Le spectre grandissant de la pauvreté et du chômage avec une place de plus grande faite à une autre culture, qui nourrit surtout ceux-ci, introduit un sentiment d’insécurité qui grandit au sein de chaque famille française. Ce sentiment d’insécurité physique dans un nombre grandissant de concentrations urbaines se prolonge avec un sentiment d’insécurité sur notre avenir proche, sur celui de nos enfants.
C’est donc un véritable cri d’alarme qu’il me faut lancer, celui d’un homme qui a vécu l’une des périodes les plus difficiles de notre histoire et qui se lamente de voir notre pays aveuglé par des politiques sans valeur, incapables de tenir haut et fort le drapeau français, de réveiller et dynamiser son peuple en le mettant devant ses responsabilités et en le guidant sur la route difficile à suivre. Il faut cesser de jalonner notre avenir de reculades et de déceptions en promettant des échéances et des chiffres que l’on ne pourra tenir ou en avertissant le peuple d’une augmentation du chômage pour le préparer au pire.
L’heure est doublement grave
Elle l’est par l’évolution actuelle économico-sociétale
Elle l’est surtout lorsque la situation actuelle n’engendre que le déni
Et l’enfumage du peuple !
Claude Trouvé
Coordonnateur du MPF du Languedoc-Roussillon

lundi 3 décembre 2012

Ne pas confondre les effets avec leurs vraies causes

La France va mal comme la moyenne de l’Europe, elle-même en perte de vitesse par rapport aux autres continents. Il y a donc un mal profond qui nous touche plus que d’autres pays plus au nord entre autres. On ne peut arguer du fait que notre pays n’est pas gâté par la nature. Quatre mers nous bordent. Nous sommes un carrefour incontournable vers la péninsule ibérique et une voie facile pour le passage vers l’Italie, l’Allemagne, le Benelux et le Royaume-Uni. Notre climat est tempéré et diversifié océanique et continental. Nous combinons harmonieusement plaines et montagnes. Cela la nature nous l’offre.
Notre passé fut glorieux et nous fûmes même un temps la première puissance du monde avant d’être supplantés par le monde anglo-saxon pour n’avoir pas su profiter des avancées scientifiques et technologiques. De ce passé il nous reste un domaine d’Outremer qui nous permet d’être présents un peu partout dans le monde. Nous sommes autosuffisants sur le plan alimentaire et il nous restait, il y a peu, une industrie compétitive et un système d’enseignement scolaire qui faisait envie au monde entier.
Las, aujourd’hui la nature nous prête toujours ses avantages mais nous sommes entrés dans le déclin économique. Pendant ce temps l’Europe du Nord et l’Allemagne en particulier ont fait un travail spectaculaire et notre industrie automobile sombre.
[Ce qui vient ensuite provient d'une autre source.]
(** The second loop leaves the parent of a thread alone until it comes to
    an annotation with the id of the thread. *)
Lemma linkThreads_keeps_parent fuel annotations k :
  (∀ a, In a annotations → annotationId a ≠ k) →
  ∀ threads threads' o,
    linkThreads fuel annotations threads = Ret threads' →
    objs threads !! k = Some o →
    ∃ o', objs threads' !! k = Some o' ∧ o_parent o' = o_parent o.
Proof.
  unfold linkThreads.
  induction annotations as [|a l IH]; intros Hk threads threads' o H Ho.
  - injection H as <-. by exists o.
  - cbn [foldM] in H. apply bind_Ret in H as (threads1 & H1 & H).
    destruct (setParent_grows _ _ _ _ _ H1 k o Ho) as (o1 & Ho1 & _ & [Hp|(Heq & _)]).
    + destruct (IH (fun a' Ha' => Hk a' (or_intror Ha')) _ _ _ H Ho1) as (o' & Ho' & Hp').
      exists o'. split; [done|congruence].
    + exfalso. by apply (Hk a (or_introl eq_refl)).
Qed.

(** A parent, once assigned, is never changed. *)
Lemma linkThreads_keeps_assigned fuel annotations k :
  ∀ threads threads' o,
    linkThreads fuel annotations threads = Ret threads' →
    objs threads !! k = Some o → truthy_opt (o_parent o) = true →
    ∃ o', objs threads' !! k = Some o' ∧ o_parent o' = o_parent o.
Proof.
  unfold linkThreads.
  induction annotations as [|a l IH]; intros threads threads' o H Ho Hp.
  - injection H as <-. by exists o.
  - cbn [foldM] in H. apply bind_Ret in H as (threads1 & H1 & H).
    destruct (setParent_grows _ _ _ _ _ H1 k o Ho)
      as (o1 & Ho1 & _ & [Hp1|(_ & Hfalse & _)]); [|congruence].
    destruct (IH _ _ _ H Ho1) as (o' & Ho' & Hp'); [congruence|].
    exists o'. split; [done|congruence].
Qed.

Lemma parent_lists_child_placeholder (threads : gmap string ThreadObj) x :
  parent_lists_child threads → threads !! x = None →
  parent_lists_child (<[x := placeholder x]> threads).
Proof.
  intros HP Hx k o p Hk Hp.
  apply lookup_insert_Some in Hk as [[<- <-]|[Hne Hk]]; [done|].
  destruct (HP k o p Hk Hp) as (po & Hpo & Hin).
  exists po. split; [|done]. rewrite lookup_insert_ne; [done|]. intros <-. congruence.
Qed.

Lemma parent_lists_child_attach (threads : gmap string ThreadObj) id parentId :
  parent_lists_child threads → is_Some (threads !! id) → is_Some (threads !! parentId) →
  parent_lists_child
    (alter (push_child id) parentId (alter (set_parent parentId) id threads)).
Proof.
  intros HP _ [parent Hparent] k o' p Hk Hp.
  apply attach_lookup_inv in Hk as (o & Hk & Hpar & _). rewrite Hpar in Hp.
  destruct (decide (k = id)) as [->|Hne].
  - injection Hp as <-. rewrite (attach_lookup _ _ _ _ _ Hparent).
    eexists. split; [done|]. rewrite decide_True by done.
    destruct (decide (parentId = id)); cbn; apply in_or_app; right; by left.
  - destruct (HP k o p Hk Hp) as (po & Hpo & Hin).
    rewrite (attach_lookup _ _ _ _ _ Hpo). eexists. split; [done|].
    destruct (decide (p = parentId)), (decide (p = id)); cbn;
      try apply in_or_app; auto.
Qed.

(** An ancestor is a thread of the table when every parent is. *)
Lemma ancestor_is_thread (threads : gmap string ThreadObj) x k :
  parent_lists_child threads → ancestor threads x k → is_Some (threads !! x).
Proof.
  intros HP. induction 1 as [k (o & Ho & Hp & _)|p k _ IH _]; [|exact IH].
  destruct (HP k o x Ho Hp) as (po & Hpo & _). by exists po.
Qed.

(** When every parent of the table is named by a reference, an ancestor is
    reached by a chain of references. *)
Lemma ancestor_refersTo annotations (threads : gmap string ThreadObj) x k :
  map_Forall (fun k o => ∀ p, o_parent o = Some p → refersTo annotations p k) threads →
  ancestor threads x k → tc (refersTo annotations) x k.
Proof.
  intros HR. induction 1 as [k (o & Ho & Hp & _)|p k _ IH (o & Ho & Hp & _)].
  - apply tc_once. by apply (HR k o Ho).
  - eapply tc_r; [exact IH|]. by apply (HR k o Ho).
Qed.

(** The call of [setParent] for a thread without parent whose last
    reference is [x] makes [x] its parent, unless the references lead from
    the thread to [x]. *)
Lemma setParent_attaches fuel threads id prefix x threads' annotations thread :
  objs threads !! id = Some thread → o_parent thread = None →
  parent_lists_child (objs threads) →
  map_Forall (fun k o => ∀ p, o_parent o = Some p → refersTo annotations p k)
             (objs threads) →
  (∀ p k, adjacent (prefix ++ [x; id]) p k → refersTo annotations p k) →
  ¬ tc (refersTo annotations) id x →
  setParent fuel threads id (prefix ++ [x]) = Ret threads' →
  ∃ o', objs threads' !! id = Some o' ∧ o_parent o' = Some x.
Proof.
  intros Hid Hpar HP HR Hchain Hcycle H.
  destruct fuel as [|fuel]; [done|]. rewrite setParent_unfold, Hid, Hpar in H.
  cbn [truthy_opt orb] in H.
  assert ((length (prefix ++ [x]) =? 0)%nat = false) as Hlen.
  { apply Nat.eqb_neq. rewrite length_app. cbn. lia. }
  rewrite Hlen in H. cbv zeta in H.
  rewrite last_last, removelast_last in H.
  apply bind_Ret in H as (threads1 & H1 & H).
  apply bind_Ret in H as (ok & Hok & H).
  assert (H1' : parent_lists_child (objs threads1)
                ∧ map_Forall (fun k o => ∀ p, o_parent o = Some p →
                                refersTo annotations p k) (objs threads1)
                ∧ is_Some (objs threads1 !! x)).
  { destruct (objs threads !! x) as [parent|] eqn:Hx.
    - injection H1 as <-. rewrite Hx. eauto.
    - split; [|split].
      + eapply (setParent_table parent_lists_child); [..|exact H1].
        * apply parent_lists_child_placeholder.
        * apply parent_lists_child_attach.
        * cbn [objs assign]. by apply parent_lists_child_placeholder.
      + eapply (setParent_adjacent (refersTo annotations) _ _ x prefix [id]);
          [exact Hchain| |exact H1].
        cbn [objs assign]. intros k o Hk p Hp.
        apply lookup_insert_Some in Hk as [[<- <-]|[_ Hk]]; [done|].
        by apply (HR k o Hk).
      + destruct (setParent_grows _ _ _ _ _ H1 x (placeholder x)) as (o' & -> & _).
        * cbn [objs assign]. apply lookup_insert_eq.
        * eauto. }
  destruct H1' as (HP1 & HR1 & Hx1).
  destruct ok.
  - apply attach_Ret in H as [[o1 Ho1] ->]. cbn [objs update].
    rewrite (attach_lookup _ _ _ _ _ Ho1). eexists. split; [done|].
    by destruct (decide (id = x)), (decide (id = id)).
  - exfalso. apply hasPathToRoot_false_chain in Hok as (k & Hk & Hfail).
    destruct Hfail as [Hnone|(o & Ho & Hp)].
    + destruct Hk as [<-|Hk].
      * rewrite Hnone in Hx1. by destruct Hx1.
      * apply (ancestor_is_thread _ _ _ HP1) in Hk. rewrite Hnone in Hk. by destruct Hk.
    + pose proof (HR1 k o Ho id Hp) as Hedge. apply Hcycle.
      destruct Hk as [<-|Hk]; [by apply tc_once|].
      eapply tc_l; [exact Hedge|]. by eapply ancestor_refersTo.
Qed.
(** ** Identifiers written with ASCII digits *)

Lemma is_id_ascii py (d8 d6 : list N) :
  length d8 = 8%nat → length d6 = 6%nat →
  Forall (λ c, 48 ≤ c ≤ 57) d8 → Forall (λ c, 48 ≤ c ≤ 57) d6 →
  is_id py (d8 ++ [HYPHEN] ++ d6).
Proof.
  intros H8 H6 Hd8 Hd6. exists d8, d6. split_and!; try done.
  all: eapply Forall_impl; [eassumption|]; intros c [Hlo Hhi]; simpl.
  all: rewrite isdecimal_ascii by lia.
  all: apply andb_true_iff; split; by apply N.leb_le.
Qed.

(** A name that is [report-<id>.md] as a whole carries no other identifier. *)
Lemma whole_name_suffix py (id id' : list N) :
  is_id py id → is_id py id' →
  (str_of "report-" ++ id' ++ str_of ".md") `suffix_of`
    (str_of "report-" ++ id ++ str_of ".md") →
  id' = id.
Proof.
  intros Hid Hid' [pre Hpre].
  assert (pre = []) as ->.
  { apply (f_equal length) in Hpre.
    rewrite !length_app, (is_id_length py id Hid), (is_id_length py id' Hid') in Hpre.
    apply nil_length_inv. lia. }
  rewrite app_nil_l in Hpre. apply app_inv_head in Hpre.
  by apply app_inv_tail in Hpre.
Qed.

(** When every identifier-shaped substring of the text is [id], the scan
    finds exactly [id]. *)
Lemma re_findall_only py t id :
  (∀ m, m ∈ occurrences py t ↔ m = id) →
  list_to_set (re_findall py t) =@{gset (list N)} {[id]}.
Proof.
  intros Honly. apply set_eq. intros m.
  rewrite elem_of_list_to_set, elem_of_singleton. split.
  - intros Hm%re_findall_occurrences. by apply Honly.
  - intros ->.
    assert (id ∈ occurrences py t) as (pre & post & Ht & Hid)%elem_of_occurrences
      by by apply Honly.
    pose proof (re_findall_nonempty py t pre id post Ht Hid) as Hne.
    destruct (re_findall py t) as [|m0 l] eqn:Hl; [done|].
    assert (m0 = id) as <-; [|by left].
    apply Honly, re_findall_occurrences. rewrite Hl. by left.
Qed.

(** ** The offsets of the matches returned *)
Section Starts.
Context (py : Python).
(** * obsidian-link-embed: the metadata-fetch pipeline

    A shallow embedding of [src/embedUtils.ts] ([getFavicon], [renderEmbed],
    [generateEmbedMarkdown], [tryParsers], [embedUrl]) and of
    [src/eventHandlers.ts] ([handleEmbedCodeBlock]). Further parts embed
    [convertUrlToMarkdownLink], [refreshEmbed] and the handlers of the
    refresh, copy and delete buttons, the markdown link command and the
    paste handler of [src/eventHandlers.ts], the paste suggestion
    ([src/suggest.ts]), the link favicon handler of reading mode
    ([src/linkFaviconHandler.ts]) and the favicon decorations of the editor
    ([src/decoration/linkFaviconDecoration.ts]).

    Conventions.
    - JavaScript strings are [string]; the search primitives of
      [String.prototype] work on the list of characters of a string and are
      collected in [Module Js]. Offsets count the characters of [string],
      which are the code units of JavaScript for ASCII text.
    - Numbers that are not offsets (aspect ratios) are finite doubles, each
      taken as the rational it is; a division gives the double nearest to
      the exact quotient, as IEEE 754 has it. [NaN], the infinities and
      quotients beyond the range of doubles are left out.
    - Asynchronous functions are computations in the monad [M]: they read and
      update a [world] (the shared cache, the log of observable effects and a
      counter for fresh object identities) and end [settled]: resolved with
      a value, or rejected with what was thrown.
    - The log is kept newest event first.
    - Everything the sources import from modules that are not part of the
      verified files (the parsers, the templates, the YAML reader) is a
      [Variable] of the section that uses it; the editor is its text. *)

From Stdlib Require Import ZArith QArith Qround Lia Lqa Ascii DecimalString.
From stdpp Require Import base list strings gmap.

Local Open Scope Z_scope.

(** ** JavaScript string primitives *)

Module Js.

Abbreviation chars := String.list_ascii_of_string.
Abbreviation str := String.string_of_list_ascii.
Tant en termes de compétitivité qu’en termes économiques. L’Allemagne réussit l’exploit d’avoir un chômage au plus bas dans un monde en ralentissement et une Europe en crise.   Elle révise même ses prévisions pour 2012 et annonce un budget équilibré et une dette en recul de 2 points à 81,5% du PIB. Alors pourquoi pas nous qui n'allons pas tenir les 3% du PIB de déficit prévus et dépasser les 90% de dette ?
On peut bien sûr relever des « causes apparentes » à savoir l’absence totale depuis quelques décennies d’une vision stratégique industrielle de l’Etat et donc un effondrement de la France dans les secteurs comme l’automobile, l’incompétence de l’Etat en matière d’industrie et d’économie, des charges comparativement trop fortes pour les entreprises, un abandon de la recherche et du développement, et cela ne date pas du gouvernement Hollande. On notera tout de même que  c’est la première fois qu’on a un gouvernement dont aucun ministre n’est passé par une entreprise privée à commencer par celui qui doit nous redresser.
Mais regardons-nous, les dons que la nature nous a faits, nous ont transformé en enfants gâtés. L’Etat-providence a dépensé sans compter pour nous donner le plus douillet système social d’Europe mais le plus cher aussi et de plus en plus déficitaire. Il est si alléchant qu’il attire les peuples d’Afrique, en particulier francophones ou musulmans, et cela irrésistiblement dans un marché de l'emploi en perte de vitesse, donc à nos frais. En voulant introduire une idéologie humaniste dans un pragmatisme économique, on a créé un comportement informe, incontrôlé et irresponsable, tiraillé entre les profiteurs économiques du système, l’envahissement de peuplement d’un autre culte et la réaction d’un peuple autochtone lui-même tiraillé entre humanisme et identité nationale dans un dilemme conduisant au racisme entre communautés.
Mais il y a plus profond en nous, un sentiment venu de la lutte des classes, cristallisé par la Révolution Française, moment historique où la bourgeoisie a repris le pouvoir à la noblesse et tué ou banni la Royauté. La bourgeoisie c’est le pouvoir de l’argent sans la reconnaissance d’une autorité suprême. C’est ainsi que s’est développé un nouvel état d’esprit où argent et travail se sont entrechoqués dans la lutte des classes qui perdure. C’est pourquoi le monde syndical français se bat en opposition au patronat d’une façon générale dans un climat de méfiance réciproque. C’est une différence fondamentale avec les pays de culture protestante et hansénique où l’on négocie, au cas par cas, un contrat social à durée déterminée qui n’est pas remis en cause avant son terme. Cela permet aux entreprises d’éclaircir l’avenir sans remise en cause permanente, de demander des sacrifices en période de vaches maigres et de récompenser en période de vaches grasses.
Il y a en France un rapport au travail, surtout depuis les 35 heures, un rapport aux entreprises et un rapport à l’argent qui sont à mon avis les vraies raisons de notre déclin. En conséquence nous attendons tout de l’Etat, qui se mêle donc de tout et déresponsabilise le travailleur et l’entreprise. Tout le reste n’est que des conséquences. Notre histoire nous colle à la peau, elle nous a fait rater la révolution industrielle du XIXème siècle et nous fait aborder en position de faiblesse derrière l'Allemagne la mondialisation qui nous est imposée.
Gardons de la Révolution le mot « Liberté »,
Liberté d’exprimer ses différences et de faire valoir ses droits.
Mais laissons la lutte des classes et la stigmatisation de l’argent
Pour la nécessité d’entreprendre et de travailler pour le bien de tous.
Claude Trouvé
Coordonnateur MPF du Languedoc-Roussillon

dimanche 2 décembre 2012

Les vieilles recettes ont toujours cours !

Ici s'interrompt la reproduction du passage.